Research project and study trip around the project Maison Gbégbé in Agouegan, Togo
The public interest in the restitution of objects looted by colonizers during colonization after centuries has returned and established itself in the national and international world at academic, religious, cultural, political, and artistic levels. This debate, close to the hearts of both Europeans and Africans, is and can be seen as a moment that makes it possible to revive a past together and create collective memories of it. In this context, architect and anthropologist Sénamé Koffi Aboudjinou, highpriest Messanh Amedegnato and visual artist Mathilde ter Heijne are developing the community project and Maison Gbégbé in Aného, Agouegan in Togo, together with members of Maison Gbégbé’s pre-configuration committee Ohiniko Toffa, Nadja Ofouatey-Alazard, Rossila Goussanou, and Anani Sanouvi.

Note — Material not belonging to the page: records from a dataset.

(** X6.  [reset] on a state with positive durations: the interval and
    the state are stopped, [remainingMs] is the full length of the
    current phase whatever it was before, so that the progress is back
    to 0, and a well-formed state stays well formed; the mode, the
    preset, the session count and the durations are kept; one state
    change is announced, and a second [reset] changes nothing more in
    the state. *)
Theorem reset_restarts_the_phase (e : Engine) (w b : Z) :
  workDuration (state e) = Num w -> 0 < w ->
  breakDuration (state e) = Num b -> 0 < b ->
  let s := state e in
  let s' := state (reset e) in
  remainingMs s' = Num (phaseTotalMs (mode s) w b)
  /\ (exists q, getProgress (reset e) = Fin q /\ (q == 0)%Q)
  /\ isRunning s' = false
  /\ intervalId (reset e) = None
  /\ mode s' = mode s
  /\ preset s' = preset s
  /\ completedSessions s' = completedSessions s
  /\ workDuration s' = Num w
  /\ breakDuration s' = Num b
  /\ customWorkDuration s' = customWorkDuration s
  /\ customBreakDuration s' = customBreakDuration s
  /\ (well_formed s = true -> well_formed s' = true)
  /\ state (reset (reset e)) = s'
  /\ emitted (reset e) = (emitted e ++ [onStateChange (keys_of s) s'])%list.
Proof.
  intros Hw Hwpos Hb Hbpos s s'.
  assert (Hrem : remainingMs s' = Num (phaseTotalMs (mode s) w b)).
  { unfold s', s. rewrite reset_state; simpl. rewrite Hw, Hb, !mul_minutes.
    destruct (mode (state e)); reflexivity. }
  assert (Hmode : mode s' = mode s) by (unfold s'; now rewrite reset_state).
  assert (Hw' : workDuration s' = Num w)
    by (unfold s'; now rewrite reset_state).
  assert (Hb' : breakDuration s' = Num b)
    by (unfold s'; now rewrite reset_state).
  split; [exact Hrem |].
  split.
  { unfold getProgress. fold s'.
    rewrite (getProgress_formula s' w b _ Hw' Hwpos Hb' Hbpos Hrem).
    eexists. split; [reflexivity |].
    rewrite Hmode. apply clamp_zero.
    assert (Ht : 0 < phaseTotalMs (mode s) w b)
      by (unfold phaseTotalMs; destruct (mode s); lia).
    destruct (phaseTotalMs (mode s) w b) as [| t | t]; try lia.
    apply percent_nonpos. lia. }
  split; [unfold s'; now rewrite reset_state |].
  split; [apply reset_intervalId |].
  split; [exact Hmode |].
  split; [unfold s'; now rewrite reset_state |].
  split; [unfold s'; now rewrite reset_state |].
  split; [exact Hw' |].
  split; [exact Hb' |].
  split; [unfold s'; now rewrite reset_state |].
  split; [unfold s'; now rewrite reset_state |].
  split.
  { intros Hwf. destruct (well_formed_inv s Hwf)
      as (r & n & w0 & b0 & cw & cb & Es & Hr & Hle & Hn & Hw0 & Hb0 & Hcw & Hcb).
    assert (w0 = w) by (unfold s in Es; rewrite Es in Hw; simpl in Hw; congruence).
    assert (b0 = b) by (unfold s in Es; rewrite Es in Hb; simpl in Hb; congruence).
    subst w0 b0.
    assert (Es' : s' =
      {| mode := mode s; remainingMs := Num (phaseTotalMs (mode s) w b);
         preset := preset s; isRunning := false; completedSessions := Num n;
         lastTickAt := lastTickAt s; workDuration := Num w;
         breakDuration := Num b; customWorkDuration := Num cw;
         customBreakDuration := Num cb |}).
    { unfold s'. rewrite reset_state. fold s. rewrite <- Hrem.
      unfold s'. rewrite reset_state. fold s.
      rewrite Es; simpl. reflexivity. }
    rewrite Es'. apply well_formed_intro; lia. }
  split.
  { unfold s'. rewrite (reset_state (reset e)), !reset_state. reflexivity. }
  apply reset_emitted.
Qed.

Lemma reset_restarts_the_phase_witness :
  remainingMs (state (reset about_to_complete)) = Num 1500000
  /\ exists q, getProgress (reset about_to_complete) = Fin q /\ (q == 0)%Q.
Proof.
  destruct (reset_restarts_the_phase about_to_complete 25 5)
    as (Hrem & Hq & _); [reflexivity | lia | reflexivity | lia |].
  split; [exact Hrem | exact Hq].
Defined.
(* ===== verification/Intset.v ===== *)
(** * intset.c: sorted arrays of integers

    Model of [src/debug/redis/src/intset.c]: the set of integers that Redis stores as a
    sorted array, with 16, 32 or 64 bits per element.  [contents] is the byte array, and
    every access goes through [load]/[store], so the results of the operations below
    include that no access is out of bounds.  The host is little endian, where the
    [intrev32ifbe]/[memrevNNifbe] macros of endianconv.h are the identity.

    [repr is xs] relates the structure to the strictly increasing list of its elements;
    the theorems show that the operations implement the operations of a finite set on
    this list, upgrade of the encoding included. *)

From Stdlib Require Import ZArith Lia Sorted.
From stdpp Require Import prelude list gmap numbers.
From S2P Require Import Prelude.

Local Open Scope Z_scope.

Module Intset.

Definition INTSET_ENC_INT16 : Z := 2.
Definition INTSET_ENC_INT32 : Z := 4.
Definition INTSET_ENC_INT64 : Z := 8.

Record intset := mkIntset { encoding : Z; len : Z; contents : list Z }.

Definition _intsetValueEncoding (v : Z) : Z :=
  if (v <? INT32_MIN) || (INT32_MAX <? v) then INTSET_ENC_INT64
  else if (v <? INT16_MIN) || (INT16_MAX <? v) then INTSET_ENC_INT32
  else INTSET_ENC_INT16.
(* ===== verification/Dseg.v ===== *)
(** * Doubly linked segments in a heap

    The pointer reasoning that the doubly linked lists of the sources share: adlist.c of
    Redis and the intrusive lists of [src/src/retrieval/asynchronous/linked_list.h].  A heap
    maps addresses to nodes; [seg h prv l nxt] says that the nodes of [l] (address and
    value) are chained in both directions, between the neighbours [prv] and [nxt]. *)

From Stdlib Require Import ZArith Lia.
From stdpp Require Import prelude list gmap numbers.
From S2P Require Import Prelude.

Definition ptr : Type := nat.

Record node (A : Type) := mkNode { prev : option ptr; next : option ptr; value : A }.
Arguments mkNode {A} prev next value.
Arguments prev {A} n.
Arguments next {A} n.
Arguments value {A} n.

Section Dseg.
Context {A : Type}.
Implicit Types (h : gmap ptr (node A)) (l a b : list (ptr * A)).

(** Field updates through a pointer; [None] is the use of an invalid pointer. *)
Definition set_next h (p : ptr) (n : option ptr) : option (gmap ptr (node A)) :=
  nd ← h !! p; Some (<[p := mkNode (prev nd) n (value nd)]> h).

Definition set_prev h (p : ptr) (n : option ptr) : option (gmap ptr (node A)) :=
  nd ← h !! p; Some (<[p := mkNode n (next nd) (value nd)]> h).

Definition first_ptr l (nxt : option ptr) : option ptr :=
  match l with [] => nxt | (p, _) :: _ => Some p end.

Fixpoint last_ptr (prv : option ptr) l : option ptr :=
  match l with [] => prv | (p, _) :: l => last_ptr (Some p) l end.

Fixpoint seg h (prv : option ptr) l (nxt : option ptr) : Prop :=
  match l with
  | [] => True
  | (p, v) :: l' => h !! p = Some (mkNode prv (first_ptr l' nxt) v) /\ seg h (Some p) l' nxt
  end.

Lemma first_ptr_app a b nxt : first_ptr (a ++ b) nxt = first_ptr a (first_ptr b nxt).
Proof. by destruct a as [|[? ?] ?]. Qed.

Lemma last_ptr_app prv a b : last_ptr prv (a ++ b) = last_ptr (last_ptr prv a) b.
Proof. revert prv. induction a as [|[p v] a IH]; intros; simpl; auto. Qed.

Lemma last_ptr_snoc prv a p v : last_ptr prv (a ++ [(p, v)]) = Some p.
Proof. by rewrite last_ptr_app. Qed.

Lemma seg_app h prv a b nxt :
  seg h prv (a ++ b) nxt <-> seg h prv a (first_ptr b nxt) /\ seg h (last_ptr prv a) b nxt.
Proof.
  revert prv. induction a as [|[p v] a IH]; intros prv; simpl; [tauto|].
  rewrite IH, first_ptr_app. tauto.
Qed.

Lemma seg_frame h prv l nxt p nd : p ∉ l.*1 -> seg h prv l nxt -> seg (<[p := nd]> h) prv l nxt.
Proof.
  revert prv. induction l as [|[q v] l IH]; intros prv Hp; simpl; [done|].
  intros [Hq Hs]. simpl in Hp. split; [|apply IH; set_solver].
  rewrite lookup_insert_ne by set_solver. done.
Qed.

Lemma seg_frame_delete h prv l nxt p : p ∉ l.*1 -> seg h prv l nxt -> seg (delete p h) prv l nxt.
Proof.
  revert prv. induction l as [|[q v] l IH]; intros prv Hp; simpl; [done|].
  intros [Hq Hs]. simpl in Hp. split; [|apply IH; set_solver].
  rewrite lookup_delete_ne by set_solver. done.
Qed.

Lemma seg_lookup h prv a p v b nxt :
  seg h prv (a ++ (p, v) :: b) nxt -> h !! p = Some (mkNode (last_ptr prv a) (first_ptr b nxt) v).
Proof. rewrite seg_app. simpl. naive_solver. Qed.

Lemma seg_dom h prv l nxt p : seg h prv l nxt -> p ∈ l.*1 -> p ∈ dom h.
Proof.
  revert prv. induction l as [|[q v] l IH]; intros prv; simpl; [set_solver|].
  intros [Hq Hs] [->|Hin]%elem_of_cons; [by apply elem_of_dom_2 in Hq|eauto].
Qed.

Lemma last_ptr_elem prv l q : last_ptr prv l = Some q -> l <> [] -> q ∈ l.*1.
Proof.
  intros Hq Hl. destruct l as [|[p v] l _] using rev_ind; [done|].
  rewrite last_ptr_snoc in Hq. simplify_eq. rewrite fmap_app. set_solver.
Qed.

(** Redirecting the last [next] pointer of a segment. *)
Lemma seg_set_next h prv a nxt nxt' q v :
  NoDup (a ++ [(q, v)]).*1 -> seg h prv (a ++ [(q, v)]) nxt ->
  exists h', set_next h q nxt' = Some h' /\ seg h' prv (a ++ [(q, v)]) nxt' /\
    (forall p, p <> q -> h' !! p = h !! p) /\ dom h' = dom h.
Proof.
  intros Hnd Hs. pose proof (seg_lookup h prv a q v [] nxt Hs) as Hq. unfold set_next.
  rewrite Hq. simpl. eexists. split; [done|]. rewrite fmap_app in Hnd.
  apply list.NoDup_app in Hnd as (Hnd & Hq' & _). split_and!.
  - apply seg_app in Hs as [Ha _]. apply seg_app. split.
    + apply seg_frame; [|done]. intros Hin. by apply (Hq' q Hin); simpl; left.
    + simpl. split; [|done]. by rewrite lookup_insert_eq.
  - intros p Hp. by rewrite lookup_insert_ne by done.
  - apply elem_of_dom_2 in Hq. rewrite dom_insert_L. set_solver.
Qed.

(** Redirecting the first [prev] pointer of a segment. *)
Lemma seg_set_prev h prv prv' b nxt q v :
  NoDup ((q, v) :: b).*1 -> seg h prv ((q, v) :: b) nxt ->
  exists h', set_prev h q prv' = Some h' /\ seg h' prv' ((q, v) :: b) nxt /\
    (forall p, p <> q -> h' !! p = h !! p) /\ dom h' = dom h.
Proof.
  intros Hnd [Hq Hs]. unfold set_prev. rewrite Hq. simpl. eexists. split; [done|].
  simpl in Hnd. apply list.NoDup_cons in Hnd as [Hq' _]. split_and!.
  - by rewrite lookup_insert_eq.
  - by apply seg_frame.
  - intros p Hp. by rewrite lookup_insert_ne by done.
  - apply elem_of_dom_2 in Hq. rewrite dom_insert_L. set_solver.
Qed.

(** A segment only depends on the heap at its own nodes. *)
Lemma seg_ext h h' prv l nxt :
  (forall p, p ∈ l.*1 -> h' !! p = h !! p) -> seg h prv l nxt -> seg h' prv l nxt.
Proof.
  revert prv. induction l as [|[q v] l IH]; intros prv Hp; simpl; [done|].
  intros [Hq Hs]. split; [rewrite Hp; [done|set_solver]|]. apply IH; set_solver.
Qed.

(** ** Splicing

    [if (x) x->next = n;] and [if (x) x->prev = n;], as the list operations write them. *)

Definition set_next_opt h (o n : option ptr) : option (gmap ptr (node A)) :=
  match o with Some q => set_next h q n | None => Some h end.
Definition set_prev_opt h (o n : option ptr) : option (gmap ptr (node A)) :=
  match o with Some q => set_prev h q n | None => Some h end.

Lemma seg_set_next_opt h a nxt nxt' :
  NoDup a.*1 -> seg h None a nxt ->
  exists h', set_next_opt h (last_ptr None a) nxt' = Some h' /\ seg h' None a nxt' /\
    (forall p, p ∉ a.*1 -> h' !! p = h !! p) /\ dom h' = dom h.
Proof.
  intros Hnd Hs. destruct a as [|[q v] a _] using rev_ind; [by exists h|].
  rewrite last_ptr_snoc. simpl. destruct (seg_set_next _ _ _ _ nxt' _ _ Hnd Hs) as
    (h' & ? & ? & Ho & ?). exists h'. split_and!; try done.
  intros p Hp. apply Ho. rewrite fmap_app in Hp. set_solver.
Qed.

Lemma seg_set_prev_opt h prv prv' b :
  NoDup b.*1 -> seg h prv b None ->
  exists h', set_prev_opt h (first_ptr b None) prv' = Some h' /\ seg h' prv' b None /\
    (forall p, p ∉ b.*1 -> h' !! p = h !! p) /\ dom h' = dom h.
Proof.
  intros Hnd Hs. destruct b as [|[q v] b]; [by exists h|]. simpl first_ptr.
  destruct (seg_set_prev _ _ prv' _ _ _ _ Hnd Hs) as (h' & ? & ? & Ho & ?).
  exists h'. split_and!; try done. intros p Hp. apply Ho. set_solver.
Qed.

(** Redirects the pointers around a cut point to [x] (from the left) and [y] (from the right). *)
Lemma seg_relink h a b nxt prv x y :
  NoDup (a ++ b).*1 -> seg h None a nxt -> seg h prv b None ->
  exists h1 h', set_next_opt h (last_ptr None a) x = Some h1 /\
    set_prev_opt h1 (first_ptr b None) y = Some h' /\
    seg h' None a x /\ seg h' y b None /\
    (forall p, p ∉ (a ++ b).*1 -> h' !! p = h !! p) /\ dom h' = dom h.
Proof.
  rewrite fmap_app. intros (Ha & Hab & Hb)%list.NoDup_app Hsa Hsb.
  destruct (seg_set_next_opt h a _ x Ha Hsa) as (h1 & E1 & Hs1 & Ho1 & Hd1).
  destruct (seg_set_prev_opt h1 prv y b Hb) as (h' & E2 & Hs2 & Ho2 & Hd2).
  { eapply seg_ext; [|exact Hsb]. intros p Hp. apply Ho1. set_solver. }
  exists h1, h'. split_and!; try done.
  - eapply seg_ext; [|exact Hs1]. intros p Hp. apply Ho2. set_solver.
  - intros p Hp. rewrite Ho2, Ho1 by set_solver. done.
  - congruence.
Qed.

Lemma seg_insert h a b p v :
  NoDup (a ++ b).*1 -> p ∉ (a ++ b).*1 -> seg h None (a ++ b) None ->
  exists h1 h',
    set_next_opt (<[p := mkNode (last_ptr None a) (first_ptr b None) v]> h)
      (last_ptr None a) (Some p) = Some h1 /\
    set_prev_opt h1 (first_ptr b None) (Some p) = Some h' /\
    seg h' None (a ++ (p, v) :: b) None /\
    (forall q, q ∉ p :: (a ++ b).*1 -> h' !! q = h !! q) /\ dom h' = {[p]} ∪ dom h.
Proof.
  intros Hnd Hp Hs. apply (seg_frame _ _ _ _ p (mkNode (last_ptr None a) (first_ptr b None) v))
    in Hs; [|done]. apply seg_app in Hs as [Hsa Hsb].
  destruct (seg_relink _ a b _ _ (Some p) (Some p) Hnd Hsa Hsb)
    as (h1 & h' & E1 & E2 & Ha & Hb & Ho & Hd).
  exists h1, h'. split_and!; try done.
  - apply seg_app. split; [done|]. simpl. split; [|done]. rewrite Ho by done.
    apply lookup_insert_eq.
  - intros q Hq. rewrite Ho by set_solver. apply lookup_insert_ne. set_solver.
  - rewrite Hd. apply dom_insert_L.
Qed.

Lemma seg_unlink h a b p v :
  NoDup (a ++ (p, v) :: b).*1 -> seg h None (a ++ (p, v) :: b) None ->
  exists h1 h',
    set_next_opt h (last_ptr None a) (first_ptr b None) = Some h1 /\
    set_prev_opt h1 (first_ptr b None) (last_ptr None a) = Some h' /\
    seg h' None (a ++ b) None /\ NoDup (a ++ b).*1 /\ p ∉ (a ++ b).*1 /\
    (forall q, q ∉ (a ++ b).*1 -> h' !! q = h !! q) /\ dom h' = dom h.
Proof.
  intros Hnd Hs.
  assert (NoDup (a ++ b).*1 /\ p ∉ (a ++ b).*1) as [Hnd' Hp].
  { rewrite fmap_app in *. rewrite fmap_cons in Hnd. simpl in Hnd.
    apply list.NoDup_app in Hnd as (H1 & H2 & H3). apply list.NoDup_cons in H3 as [H3 H4].
    split; [apply list.NoDup_app; split_and!; try done; set_solver|set_solver]. }
  apply seg_app in Hs as [Hsa [Hp' Hsb]].
  destruct (seg_relink h a b _ _ (first_ptr b None) (last_ptr None a) Hnd' Hsa Hsb)
    as (h1 & h' & E1 & E2 & Ha & Hb & Ho & Hd).
  exists h1, h'. split_and!; try done. by apply seg_app.
Qed.

End Dseg.
(** The boolean is whether the result is not NULL. *)
Definition listAddNodeHead (alloc : option ptr) h l (v : A) : option (heap * dlist * bool) :=
  match alloc with
  | None => Some (h, l, false)
  | Some p =>
    if llen l =? 0 then
      Some (<[p := mkNode None None v]> h, set_ends l (Some p) (Some p) (uwrap 64 (llen l + 1)), true)
    else
      let h := <[p := mkNode None (head l) v]> h in
      hd ← head l;
      h ← set_prev h hd (Some p);
      Some (h, set_ends l (Some p) (tail l) (uwrap 64 (llen l + 1)), true)
  end.

Definition listAddNodeTail (alloc : option ptr) h l (v : A) : option (heap * dlist * bool) :=
  match alloc with
  | None => Some (h, l, false)
  | Some p =>
    if llen l =? 0 then
      Some (<[p := mkNode None None v]> h, set_ends l (Some p) (Some p) (uwrap 64 (llen l + 1)), true)
    else
      let h := <[p := mkNode (tail l) None v]> h in
      tl ← tail l;
      h ← set_next h tl (Some p);
      Some (h, set_ends l (head l) (Some p) (uwrap 64 (llen l + 1)), true)
  end.

Definition listInsertNode (alloc : option ptr) h l (old : ptr) (v : A) (after : bool)
  : option (heap * dlist * bool) :=
  match alloc with
  | None => Some (h, l, false)
  | Some p =>
    o ← h !! old;
    let nprev := if after then Some old else prev o in
    let nnext := if after then next o else Some old in
    let tl := if after then if decide (tail l = Some old) then Some p else tail l else tail l in
    let hd := if after then head l else if decide (head l = Some old) then Some p else head l in
    let h := <[p := mkNode nprev nnext v]> h in
    h ← set_next_opt h nprev (Some p);
    h ← set_prev_opt h nnext (Some p);
    Some (h, set_ends l hd tl (uwrap 64 (llen l + 1)), true)
  end.

(** The list is what is passed to [list->free]. *)
Definition listDelNode h l (n : ptr) : option (heap * dlist * list A) :=
  nd ← h !! n;
  h ← set_next_opt h (prev nd) (next nd);
  let hd := match prev nd with Some _ => head l | None => next nd end in
  h ← set_prev_opt h (next nd) (prev nd);
  let tl := match next nd with Some _ => tail l | None => prev nd end in
  Some (delete n h, set_ends l hd tl (uwrap 64 (llen l - 1)), if free l then [value nd] else []).

Definition listGetIterator l (d : direction) : listIter :=
  mkIter (match d with AL_START_HEAD => head l | AL_START_TAIL => tail l end) d.

Definition listRewind l : listIter := mkIter (head l) AL_START_HEAD.
Definition listRewindTail l : listIter := mkIter (tail l) AL_START_TAIL.

(** The returned node (NULL is [None]) and the advanced iterator. *)
Definition listNext h (iter : listIter) : option (option ptr * listIter) :=
  match inext iter with
  | None => Some (None, iter)
  | Some current =>
    nd ← h !! current;
    Some (Some current,
      mkIter (match idirection iter with AL_START_HEAD => next nd | AL_START_TAIL => prev nd end)
        (idirection iter))
  end.

(** The loop [while((node = listNext(iter)) != NULL)] of listDup; [allocs] are the
    addresses that [zmalloc] returns for the new nodes. *)
Fixpoint listDup_loop (fuel : nat) (allocs : list (option ptr)) h (copy : dlist) (iter : listIter)
  : option (heap * option dlist) :=
  match fuel with
  | O => None
  | S fuel =>
    r ← listNext h iter;
    match r with
    | (None, _) => Some (h, Some copy)
    | (Some n, iter) =>
      nd ← h !! n;
      match (match dup copy with Some f => f (value nd) | None => Some (value nd) end) with
      | None => r ← listRelease h copy; Some (fst r, None)
      | Some v =>
        r ← listAddNodeTail (default None (list.head allocs)) h copy v;
        let '(h, copy, ok) := r in
        if ok : bool then listDup_loop fuel (list.tail allocs) h copy iter
        else r ← listRelease h copy; Some (fst r, None)
      end
    end
  end.

Definition listDup (allocs : list (option ptr)) h (orig : dlist) : option (heap * option dlist) :=
  let copy := mkList None None (dup orig) (free orig) (matchf orig) 0 in
  listDup_loop (S (Z.to_nat (llen orig))) allocs h copy (listGetIterator orig AL_START_HEAD).

(** [eqv] is the comparison of two [void *] values. *)
Fixpoint listSearchKey_loop (fuel : nat) (eqv : A -> A -> bool) h l (key : A) (iter : listIter)
  : option (option ptr) :=
  match fuel with
  | O => None
  | S fuel =>
    r ← listNext h iter;
    match r with
    | (None, _) => Some None
    | (Some n, iter) =>
      nd ← h !! n;
      if (match matchf l with Some m => m (value nd) key | None => eqv key (value nd) end)
      then Some (Some n)
      else listSearchKey_loop fuel eqv h l key iter
    end
  end.

Definition listSearchKey (eqv : A -> A -> bool) h l (key : A) : option (option ptr) :=
  listSearchKey_loop (S (Z.to_nat (llen l))) eqv h l key (listGetIterator l AL_START_HEAD).

(** [while(index-- && n) n = n->next] (or [prev]) *)
Fixpoint walk (back : bool) (index : nat) h (n : option ptr) : option (option ptr) :=
  match index, n with
  | O, _ => Some n
  | _, None => Some None
  | S index, Some p => nd ← h !! p; walk back index h (if back then prev nd else next nd)
  end.

Definition listIndex h l (index : Z) : option (option ptr) :=
  if index <? 0 then walk true (Z.to_nat (- index - 1)) h (tail l)
  else walk false (Z.to_nat index) h (head l).

Definition listRotate h l : option (heap * dlist) :=
  if llen l <=? 1 then Some (h, l)
  else
    t ← tail l;
    nd ← h !! t;
    tl ← prev nd;
    h ← set_next h tl None;
    hd ← head l;
    h ← set_prev h hd (Some t);
    h ← set_prev h t None;
    h ← set_next h t (Some hd);
    Some (h, set_ends l (Some t) (Some tl) (llen l)).

(** ** Representation *)

Record wf h l xs : Prop := {
  wf_seg : seg h None xs None;
  wf_nodup : NoDup xs.*1;
  wf_head : head l = first_ptr xs None;
  wf_tail : tail l = last_ptr None xs;
  wf_len : llen l = zlen xs;
}.

Definition small xs : Prop := zlen xs < 2 ^ 63.

Lemma wf_create h : wf h listCreate [].
Proof. split; try done. constructor. Qed.

Lemma wf_frame h l xs p nd : wf h l xs -> p ∉ xs.*1 -> wf (<[p := nd]> h) l xs.
Proof. intros [Hs ? ? ? ?] Hp. split; try done. by apply seg_frame. Qed.

Lemma len_succ xs n : small xs -> n = zlen xs -> uwrap 64 (n + 1) = zlen xs + 1.
Proof.
  unfold small. intros Hsm ->. pose proof (zlen_nonneg xs). apply uwrap_id. unfold in_uint. lia.
Qed.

Exchanges and Invisible Entanglements and a study trip were organized in collaboration with l’Union des Cultes Traditionnelles du Togo (UCTT), Dekoloniale Berlin, Berlin Open Lab, and the Berlin University of the Arts. During the study trip, members of Maison Gbégbé‘s pre-configuration committee were able to visit Agouegan as well. This project could not have taken place without the support of the KKWV, the Faculty of Fine Arts of the UdK, Art&Dialogue e.V., and the Goethe Institute München.
In Togolese Traditional Knowledge a distinctly collaborative and participatory understanding of art is lived. Is it possible to overcome the separation of traditional culture and contemporary art that is constituted in the Western European exhibition business? In this project, we want to programmatically focus on the interstices and connecting elements of binaries focus.
Workshops, evaluations, and discussions took place with a.o. lecturers Gregor Kasper & Musquiqui Chihying, Omonblanks Omonhin, Nanna Lüth, and Arlette-Louise Nkoze.